I am looking forward to the next post.  In the meantime, check out the entire post at Pietist Schoolman.  If you are concerned about humanities at Christian colleges, this is a must read.

I did not get a chance to spend much time with these statistics, but I did take notice of which schools in the CCCU had the highest percentage of students majoring in traditional humanities fields (English, philosophy, literature).

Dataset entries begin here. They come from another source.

Lemma expand_by_2_spec q : wf q -> count q < 2 ^ 59 -> count q = capacity q ->
  exists q', expand_by_2 q = Some q' /\ wf q' /\ elems q' = elems q /\
    count q' = count q /\ count q' < capacity q'.
Proof using.
  intros Hw Hc He. pose proof Hw as [? ? ? ?]. unfold expand_by_2.
  destruct (Z.eqb_spec (capacity q) 0) as [E|E].
  - exists (mk_priq (count q) 4 (replicate 4 0)). split; [done|].
    destruct (wf_resize q 0 4 (replicate 4 0)) as [Hw' Ee]; [done|lia..|done|done|].
    rewrite Ee. cbn. split_and!; auto; lia.
  - rewrite wrap_small by (unfold word in *; lia).
    destruct (copy_words_spec (capacity q * 2) (capacity q) (arr q)) as (a' & -> & Hl & Ht);
      [lia..|]. cbn [mbind option_bind]. eexists. split; [done|].
    destruct (wf_resize q (capacity q) (capacity q * 2) a') as [Hw' Ee]; [done|lia..|done|].
    rewrite Ee. cbn. split_and!; auto; lia.
Qed.

Lemma insert_prepared q : wf q -> count q < 2 ^ 59 ->
  exists q1, (if capacity q <=? count q then expand_by_2 q else Some q) = Some q1 /\
    wf q1 /\ elems q1 = elems q /\ count q1 = count q /\ count q < capacity q1.
Proof using.
  intros Hw Hc. pose proof Hw as [? ? ? ?]. destruct (Z.leb_spec (capacity q) (count q)).
  - destruct (expand_by_2_spec q) as (q1 & -> & Hw1 & He & Hq & Hl); [done|lia..|].
    exists q1. split_and!; auto. lia.
  - exists q. split_and!; auto.
Qed.

Lemma cucon_priq_insert_spec q key : wf q -> count q < 2 ^ 59 ->
  exists q', cucon_priq_insert prior q key = Some q' /\ wf q' /\
    count q' = count q + 1 /\ elems q' ≡ₚ key :: elems q.
Proof using PO.
  intros Hw Hc. destruct (insert_prepared q Hw Hc) as (q1 & E & Hw1 & He & Hq & Hl).
  unfold cucon_priq_insert. rewrite E. cbn [mbind option_bind].
  destruct Hw1 as [Hc1 Hm1 Hl1 Hh1]. rewrite Hq in *.
  set (n := Z.to_nat (count q)) in *. assert (n < length (arr q1))%nat as Hn by lia.
  unfold store. rewrite (proj2 (Nat.ltb_lt _ _) Hn). cbn [mbind option_bind].
  destruct (insert_loop_spec n n (S n) (<[n := key]> (arr q1))) as (a' & -> & Hh & Hla & HP).
  { lia. } { lia. } { rewrite length_insert. lia. }
  { split.
    - intros j Hj Hjn. pose proof (parent_cases j ltac:(lia)).
      rewrite !list_lookup_total_insert_ne by lia. apply Hh1. lia.
    - intros j Hj Hp. pose proof (parent_cases j ltac:(lia)). lia. }
  rewrite length_insert in Hla. unfold wadd. rewrite wrap_small by (unfold word in *; lia).
  cbn [mbind option_bind]. eexists. split; [done|]. split_and!; [|done|].
  - split; cbn; try lia. by replace (Z.to_nat (count q + 1)) with (S n) by lia.
  - unfold elems at 1. cbn. replace (Z.to_nat (count q + 1)) with (S n) by lia. rewrite HP.
    rewrite (take_S_r _ _ key) by (by rewrite list_lookup_insert_eq).
    rewrite take_insert_ge, <- He by lia. unfold elems. rewrite Hq. fold n.
    by rewrite Permutation_app_comm.
Qed.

As I argued in this post, a healthy dose of humanities majors on a particular campus might lead to a different kind of campus culture than a campus loaded with students pursuing professional degrees.

Based on Gerhz’s spreadsheet (linked in his post) here are the schools with the highest percentage of students majoring in the humanities in 2014:

  1.  Covenant College–22.5%
  2.  Judson College–20.0%
  3.  Westmont College–16.2%
  4. Gordon College–16.1%
  5. Regent University–16.0%
  6. Wheaton College–14.7%
  7. Whitworth College–14.4%
  8. Anderson College (SC)-12.2%
  9. William Jessup College–11.6%
  10. Erskine College–10.7%

Here are the campuses in which the humanities are declining most rapidly:

  1. North Greenville University
  2. Asbury University
  3. King University
  4. Sterling College
  5. Houghton College
  6. Gordon College
  7. Evangelical University
  8. Trevecca Nazarene University
  9. Olivet Nazarene University
  10. East Texas Baptist University

The student bodies at these schools are made up of about one-third nursing majors:  King University, Mid-America Nazarene University, Roberts Wesleyan, Oklahoma Wesleyan University, Eastern Mennonite University, Indiana Weslyan University

The student bodies at these schools are made up about one-third business majors: King University, Eastern Nazarene University, Bryan College, Montreat College, Trevecca Nazarene University, Belhaven University, Mid-America Nazarene University, Mount Vernon Nazarene University, Palm Beach Atlantic University, Nyack College, Oklahoma Wesleyan, York University, Bluffton College, Cornerstone University, Bluefield College, Colorado Christian University, Simpson University, John Brown University, Judson University, Southern Nazarene University, Indiana Wesleyan University, Faulkner University, LeTourneau University, Warner University.

I encourage you to dig into Gehrz’s stats and make your own observations.